Gao Dan told CNBC that he plans to travel outside of Qinghai province for the first time in more than two years. But he said he is staying in China, adding that he “hasn’t investigated what other countries’ travel policies are,” according to a CNBC translation.

Others are booking trips abroad, but some are not to their top-choice destinations, namely Japan and South Korea.

One traveler, named Bonnie, told CNBC that her friends in China are going to Thailand instead of South Korea, even though “they wouldn’t have considered Thailand before.”

Tuul and Bruno Morandi The image bank | fake images

“When China said they would open the borders in January, all my friends said they would go to Japan and Korea,” Bonnie said.

But they were unable to obtain visas, he said. “So now they’re off to Thailand.”

Rein said Chinese travelers are now heading to Singapore and Thailand because “both countries are welcoming us.”

Of the top destinations sought by Chinese citizens after the border reopening announcement, those are the only two that have not imposed new restrictions on incoming Chinese travelers.

The data shows that search interest for outbound flights from mainland China increased 83% in the 11 days after the announcement, compared with the previous 14 days, according to data from Group.

During this period, search interest from Thailand and Singapore grew by 176% and 93%, respectively, according to the company.

Angrier with some more than others

Restrictions on Chinese travelers

Chinese officials called the rules by South Korea and others “excessive” and “discriminatory.”

But South Korea refutes the claims of discrimination. Seung-ho Choi, deputy director of the Korea Agency for Disease Prevention and Control, told CNBC that the country’s rules apply to “Korean and non-Korean citizens coming from China… There is no discrimination based on nationality in this extent.”

“The covid situation in China continues to worsen,” he said. The number of people who traveled from China to Korea and tested positive for COVID-19 increased 14-fold from November to December, she said.

Japan’s Prime Minister’s Office did not respond to CNBC’s request for comment.

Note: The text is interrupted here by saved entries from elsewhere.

Lemma block10_emits m b n :
  100000000 <= n < 2 ^ 32 -> emits (block10 m b n (Z.b2z (n <? 1000000000))) m b (decimal n).
Proof.
  intros Hn. unfold block10.
  rewrite (uwrap_small 64 (1441151881 * n)) by (unfold in_unsigned; lia).
  assert (Hf : frac 57 4 (1441151881 * n) n) by (exists (24144128 * n); lia).
  eapply (lead_pairs_emits 57 4 m b n _ _) in Hf; [|lia..|reflexivity].
  cbn [pairs] in Hf. rewrite <- !Z.add_assoc in Hf. exact Hf.
Qed.

Lemma eight_digits_emits m b z :
  0 <= z < 100000000 -> emits (eight_digits m b z) m b (padded 4 z).
Proof.
  intros Hz. unfold eight_digits.
  rewrite (uwrap_small 64 (281474977 * z)) by (unfold in_unsigned; lia).
  assert (Hf : frac 32 3 (Z.shiftr (281474977 * z) 16 + 1) z).
  { rewrite Z.shiftr_div_pow2 by lia. change (2 ^ 16) with 65536.
    apply frac_intro; [lia|].
    change (100 ^ Z.of_nat 3) with 1000000. change (2 ^ 32) with 4294967296.
    Z.to_euclidean_division_equations. lia. }
  rewrite (uwrap_small 64 (Z.shiftr _ _ + 1)).
  2:{ rewrite Z.shiftr_div_pow2 by lia. change (2 ^ 16) with 65536. unfold in_unsigned.
      Z.to_euclidean_division_equations. lia. }
  set (f0 := Z.shiftr _ _ + 1) in *.
  rewrite (frac_head 32 3 f0 z ltac:(lia) Hf).
  assert (Hq : 0 <= z / 100 ^ Z.of_nat 3 < 100).
  { change (100 ^ Z.of_nat 3) with 1000000. Z.to_euclidean_division_equations. lia. }
  pose proof (dd_digits _ Hq) as Hd. destruct (dd (z / _)) as [c c'].
  change (padded 4 z) with (two_digits (z / 100 ^ Z.of_nat 3) ++ padded 3 (z mod 100 ^ Z.of_nat 3)).
  rewrite <- Hd. eapply emits_app; [apply emits_pair|].
  pose proof (pairs_emits 32 3 (write_pair m b (c, c')) (b + 2) f0 z ltac:(lia) ltac:(lia) Hf) as H.
  cbn [pairs] in H. rewrite <- !Z.add_assoc in H. exact H.
Qed.

Lemma outTwoDigits_emits m p v : 0 <= v < 100 -> emits (outTwoDigits m p v) m p (two_digits v).
Proof.
  intros Hv.
  by_range (fun v => [table digits (v * 2); table digits (v * 2 + 1)] = two_digits v) 0 100 v.
  rewrite <- Hrange.
  apply emits_pair.
Qed.

Lemma dd_emits m b u : 10 <= u < 100 -> emits (write_pair m b (dd u), b + 2) m b (decimal u).
Proof.
  intros Hu. rewrite decimal_two by lia.
  pose proof (dd_digits u ltac:(lia)) as Hd. destruct (dd u). rewrite <- Hd. apply emits_pair.
Qed.

(** Digits of the part above the last eight, then those eight. *)
Lemma eight_after m b n r :
  100000000 <= n ->
  emits r m b (decimal (n / 100000000)) ->
  emits (let '(m, b) := r in eight_digits m b (n mod 100000000)) m b (decimal n).
Proof.
  intros Hn Hr. destruct r as [m' b'].
  replace (decimal n) with (decimal (n / 100000000) ++ padded 4 (n mod 100000000)).
  - eapply emits_app; [exact Hr|]. apply eight_digits_emits, Z.mod_pos_bound. lia.
  - change 100000000 with (100 ^ Z.of_nat 4). rewrite <- decimal_padded.
    + f_equal. rewrite (Z.div_mod n (100 ^ Z.of_nat 4)) at 3 by lia. lia.
    + apply Z.div_le_lower_bound; lia.
    + apply Z.mod_pos_bound. lia.
Qed.

Lemma to_text_unsigned_emits q m b n :
  q = 8 \/ q = 16 \/ q = 32 \/ q = 64 -> 0 <= n < 2 ^ q ->
  emits (to_text_unsigned q m b n) m b (decimal n).
Proof.
  intros Hq Hn. unfold to_text_unsigned. change (Z.shiftl 1 32) with (2 ^ 32).
  destruct (Z.ltb_spec n 100).
  { destruct (Z.ltb_spec n 10).
    - rewrite decimal_small by lia. apply emits_one.
    - rewrite decimal_two by lia. apply outTwoDigits_emits. lia. }
  destruct (Z.ltb_spec n 1000000).
  { destruct ((q =? 8) || (n <? 10000)) eqn:E.
    - replace (if q =? 8 then 1 else Z.b2z (n <? 1000)) with (Z.b2z (n <? 1000)).
      + apply block4_emits; [lia|]. destruct Hq as [->|Hq]; lia.
      + destruct (Z.eqb_spec q 8); [|done]. subst q. by rewrite (proj2 (Z.ltb_lt n 1000)) by lia.
    - replace (if q =? 16 then 1 else Z.b2z (n <? 100000)) with (Z.b2z (n <? 100000)).
      + apply block6_emits. lia.
      + destruct (Z.eqb_spec q 16); [|done]. subst q. by rewrite (proj2 (Z.ltb_lt n 100000)) by lia. }
  destruct ((q =? 32) || (n <? 2 ^ 32)) eqn:E.
  { assert (n < 2 ^ 32) by (destruct (Z.eqb_spec q 32); [subst; lia|lia]).
    destruct (Z.ltb_spec n 100000000); [apply block8_emits|apply block10_emits]; lia. }
  assert (2 ^ 32 <= n < 2 ^ 64) by (destruct Hq as [-> | [-> | [-> | ->]]]; lia).
  apply eight_after; [lia|]. set (u := n / 100000000).
  assert (Hu : 42 <= u < 184467440738) by (subst u; Z.to_euclidean_division_equations; lia).
  clearbody u.
  destruct (Z.ltb_spec u 100); [apply dd_emits; lia|].
  destruct (Z.ltb_spec u 1000000).
  { destruct (Z.ltb_spec u 10000); [apply block4_emits|apply block6_emits]; lia. }
  destruct (Z.ltb_spec u 100000000); [apply block8_emits; lia|].
  destruct (Z.ltb_spec u (2 ^ 32)); [apply block10_emits; lia|].
  apply eight_after; [lia|]. set (v := u / 100000000).
  assert (42 <= v < 1845) by (subst v; Z.to_euclidean_division_equations; lia).
  destruct (Z.ltb_spec v 100); [apply dd_emits|apply block4_emits]; lia.
Qed.

Definition builtin (T : IntType) : Prop :=
  width T = 8 \/ width T = 16 \/ width T = 32 \/ width T = 64.

Lemma to_text_from_integer_emits T m b i :
  builtin T -> fits T i = true -> emits (to_text_from_integer T m b i) m b (decimal_signed i).
Proof.
  intros HT Hi%fits_spec. unfold to_text_from_integer, decimal_signed.
  assert (Hw : 0 < width T) by (unfold builtin in HT; lia).
  pose proof (pow2_double _ Hw). unfold int_min, int_max in Hi.
  destruct (Z.ltb_spec i 0).
  - replace (uwrap (width T) (0 - uwrap (width T) i)) with (- i).
    2:{ unfold uwrap. rewrite Zminus_mod_idemp_r. rewrite Z.mod_small; [lia|].
        destruct (is_signed T); lia. }
    eapply (emits_app _ _ _ _ _ [_]); [apply emits_one|].
    apply to_text_unsigned_emits; [done|]. destruct (is_signed T); lia.
  - rewrite uwrap_small by (unfold in_unsigned; destruct (is_signed T); lia).
    apply to_text_unsigned_emits; [done|]. destruct (is_signed T); lia.
Qed.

A representative of the Japanese Embassy in Singapore told CNBC that Japan is processing Chinese travel visa applications as usual.

Citing a discrepancy in infection data from China, Japan’s Prime Minister Fumio Kishida told reporters on December 21. 27: “To avoid a sharp increase in the entry of new cases into the country, we are focusing our efforts on entry and airport inspections,” according to an article published by Nikkei Asia.

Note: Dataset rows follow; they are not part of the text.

(** A continuation byte carries the low seven bits and the high bit. *)
Lemma continuation_byte x : 0 <= x -> uwrap 8 (Z.lor 0x80 (Z.land x 0x7F)) = 128 + x mod 128.
Proof.
  intros Hx. rewrite land_7F by done. pose proof (Z.mod_pos_bound x 128 ltac:(lia)).
  rewrite Z.lor_comm. change (Z.lor (x mod 128) 0x80) with (Z.lor (x mod 128) (Z.shiftl 1 7)).
  rewrite lor_shiftl_add by lia. rewrite uwrap_small; unfold in_unsigned; lia.
Qed.

Lemma byte_parts b : 0 <= b < 256 -> Z.land b 0x7F = b mod 128 /\ (Z.land b 0x80 =? 0) = (b <? 128).
Proof.
  intros Hb.
  by_range (fun b => Z.land b 0x7F = b mod 128 /\ (Z.land b 0x80 =? 0) = (b <? 128)) 0 256 b. done.
Qed.

Lemma read_write_loop fuel n i acc x rest :
  (fuel <= n)%nat -> 0 <= i -> 0 <= acc < 2 ^ (7 * i) ->
  0 <= x < 2 ^ (7 * Z.of_nat fuel) -> (0 < fuel)%nat -> x * 2 ^ (7 * i) < 2 ^ 64 ->
  readVarUInt_loop n i acc (write_loop fuel x ++ rest) = Ok (acc + x * 2 ^ (7 * i), rest).
Proof.
  revert n i acc x. induction fuel as [|fuel IH]; intros n i acc x Hn Hi Hacc Hx Hf H64; [lia|].
  destruct n as [|n]; [lia|]. simpl write_loop.
  pose proof (Z.mod_pos_bound x 128 ltac:(lia)) as Hm.
  pose proof (Z.div_mod x 128 ltac:(lia)) as Hdm.
  assert (H7 : 0 < 2 ^ (7 * i)) by lia.
  destruct (Z.ltb_spec 127 x).
  - rewrite continuation_byte by lia. simpl.
    destruct (byte_parts (128 + x mod 128)) as [-> ->]; [lia|].
    replace ((128 + x mod 128) mod 128) with (x mod 128).
    2:{ rewrite <- Z.add_mod_idemp_l by lia. change (128 mod 128) with 0. rewrite Z.add_0_l.
        by rewrite Z.mod_mod by lia. }
    destruct (Z.ltb_spec (128 + x mod 128) 128); [lia|].
    rewrite uwrap_small.
    2:{ unfold in_unsigned. rewrite Z.shiftl_mul_pow2 by lia. nia. }
    rewrite lor_shiftl_add by lia. rewrite Z.shiftr_div_pow2 by lia. change (2 ^ 7) with 128.
    assert (Hp : 2 ^ (7 * (i + 1)) = 2 ^ (7 * i) * 128).
    { rewrite Z.mul_add_distr_l, Z.pow_add_r by lia. done. }
    assert (Hp' : 2 ^ (7 * Z.of_nat (S fuel)) = 2 ^ (7 * Z.of_nat fuel) * 128).
    { rewrite Nat2Z.inj_succ, <- Z.add_1_r, Z.mul_add_distr_l, Z.pow_add_r by lia. done. }
    assert (Hq : 1 <= x / 128 < 2 ^ (7 * Z.of_nat fuel)).
    { split; [apply Z.div_le_lower_bound; lia|apply Z.div_lt_upper_bound; lia]. }
    rewrite IH; [|lia|lia|nia|lia| |nia].
    + do 2 f_equal. rewrite Hp. nia.
    + destruct fuel; [change (2 ^ (7 * Z.of_nat 0)) with 1 in Hq; lia|lia].
  - rewrite uwrap_small by (unfold in_unsigned; lia). simpl.
    destruct (byte_parts x) as [-> ->]; [lia|]. rewrite Z.mod_small by lia.
    destruct (Z.ltb_spec x 128); [|lia].
    rewrite uwrap_small by (unfold in_unsigned; rewrite Z.shiftl_mul_pow2; lia).
    rewrite lor_shiftl_add by lia. done.
Qed.

Lemma read_write_VarUInt x rest :
  0 <= x < 2 ^ 64 -> readVarUInt (writeVarUInt x ++ rest) = Ok (x, rest).
Proof.
  intros Hx. unfold readVarUInt, writeVarUInt.
  rewrite read_write_loop; try lia. do 2 f_equal. lia.
Qed.

Lemma uwrap_lxor_m1 w a : uwrap w (Z.lxor a (-1)) = uwrap w (- a - 1).
Proof. rewrite Z.lxor_m1_r. unfold Z.lnot. f_equal; lia. Qed.

Lemma zigzag_value x : in_signed 64 x -> zigzag x = if x <? 0 then -2 * x - 1 else 2 * x.
Proof.
  unfold in_signed. intros Hx. unfold zigzag. rewrite Z.shiftl_mul_pow2, Z.shiftr_div_pow2 by lia.
  destruct (Z.ltb_spec x 0).
  - replace (x / 2 ^ 63) with (-1) by (apply (Z.div_unique_pos _ _ _ (x + 2 ^ 63)); lia).
    rewrite uwrap_lxor_m1. destruct (swrap_multiple 64 (x * 2 ^ 1)) as [k ->]; [lia|].
    replace (- (x * 2 ^ 1 + k * 2 ^ 64) - 1) with (-2 * x - 1 + (- k) * 2 ^ 64) by lia.
    rewrite uwrap_add_multiple, uwrap_small by (unfold in_unsigned; lia). done.
  - rewrite (Z.div_small x), Z.lxor_0_r, uwrap_swrap by lia. rewrite uwrap_small; unfold in_unsigned; lia.
Qed.

Lemma unzigzag_zigzag x : in_signed 64 x -> unzigzag (swrap 64 (zigzag x)) = x.
Proof.
  intros Hx. pose proof Hx as Hx'. unfold in_signed in Hx'.
  assert (Hz : in_unsigned 64 (zigzag x)) by (apply uwrap_range; lia).
  unfold unzigzag. rewrite uwrap_swrap, uwrap_small by (done || lia).
  replace (Z.land (swrap 64 (zigzag x)) 1) with (Z.land (zigzag x) 1).
  2:{ change 1 with (2 ^ 1 - 1). rewrite !land_low_mask by lia.
      rewrite <- (Z.mod_mod_divide (zigzag x) (2 ^ 64) (2 ^ 1)) by (exists (2 ^ 63); lia).
      rewrite <- (Z.mod_mod_divide (swrap 64 (zigzag x)) (2 ^ 64) (2 ^ 1)) by (exists (2 ^ 63); lia).
      by rewrite swrap_mod by lia. }
  rewrite (Z.land_ones _ 1) by lia. rewrite zigzag_value by done.
  rewrite Z.shiftr_div_pow2 by lia. change (2 ^ 1) with 2.
  destruct (Z.ltb_spec x 0).
  - replace (-2 * x - 1) with (1 + (- x - 1) * 2) by lia.
    rewrite Z.mod_add, Z.div_add by lia. change (1 mod 2) with 1. change (1 / 2) with 0.
    change (uwrap 64 (- (1))) with (2 ^ 64 - 1). rewrite lxor_low_mask by lia.
    rewrite <- swrap_uwrap by lia. replace (2 ^ 64 - 1 - (0 + (- x - 1))) with (x + 1 * 2 ^ 64) by lia.
    unfold uwrap. rewrite Z.mod_add by lia. fold (uwrap 64 x).
    rewrite swrap_uwrap, swrap_small by (done || lia). done.
  - rewrite Z.mul_comm, Z.mod_mul, Z.div_mul by lia. change (uwrap 64 (- 0)) with 0.
    rewrite Z.lxor_0_r, swrap_small by (done || lia). done.
Qed.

Both Japan and South Korea have taken conservative stances towards the Covid pandemic.

Japan, in particular, has been slow to recover to life before the pandemic, with the residents showing little enthusiasm when its own border fully reopened in October 2022.

‘A political issue’

Rein told “Squawk Box Asia” that the rules are not just about tourism.

“This is a political issue,” he said, adding that he expects Japanese stocks to take a hit, highlighting two cosmetics names.

Read more about the reopening of China

“I would be cautious with Shiseido. I would be cautious with Kose, because there will be some boycotts,” he said. Actions of kose traded lower on the Tokyo stock exchange on Tuesday, but Shiseido was taller

Rein said that the animosity towards South Korea and Japan will be short-lived.

“The anger will take about three months to dissipate,” he said. “There will be a massive revenge trip out of Korea to Japan, if those two countries treat the Chinese properly.”

New Zealander Darren Straker, who lives and works in Shanghai, said he too believes the policies are politically motivated, calling it a “sad last gasp.” [as] the geopolitical door of the Covid closes”.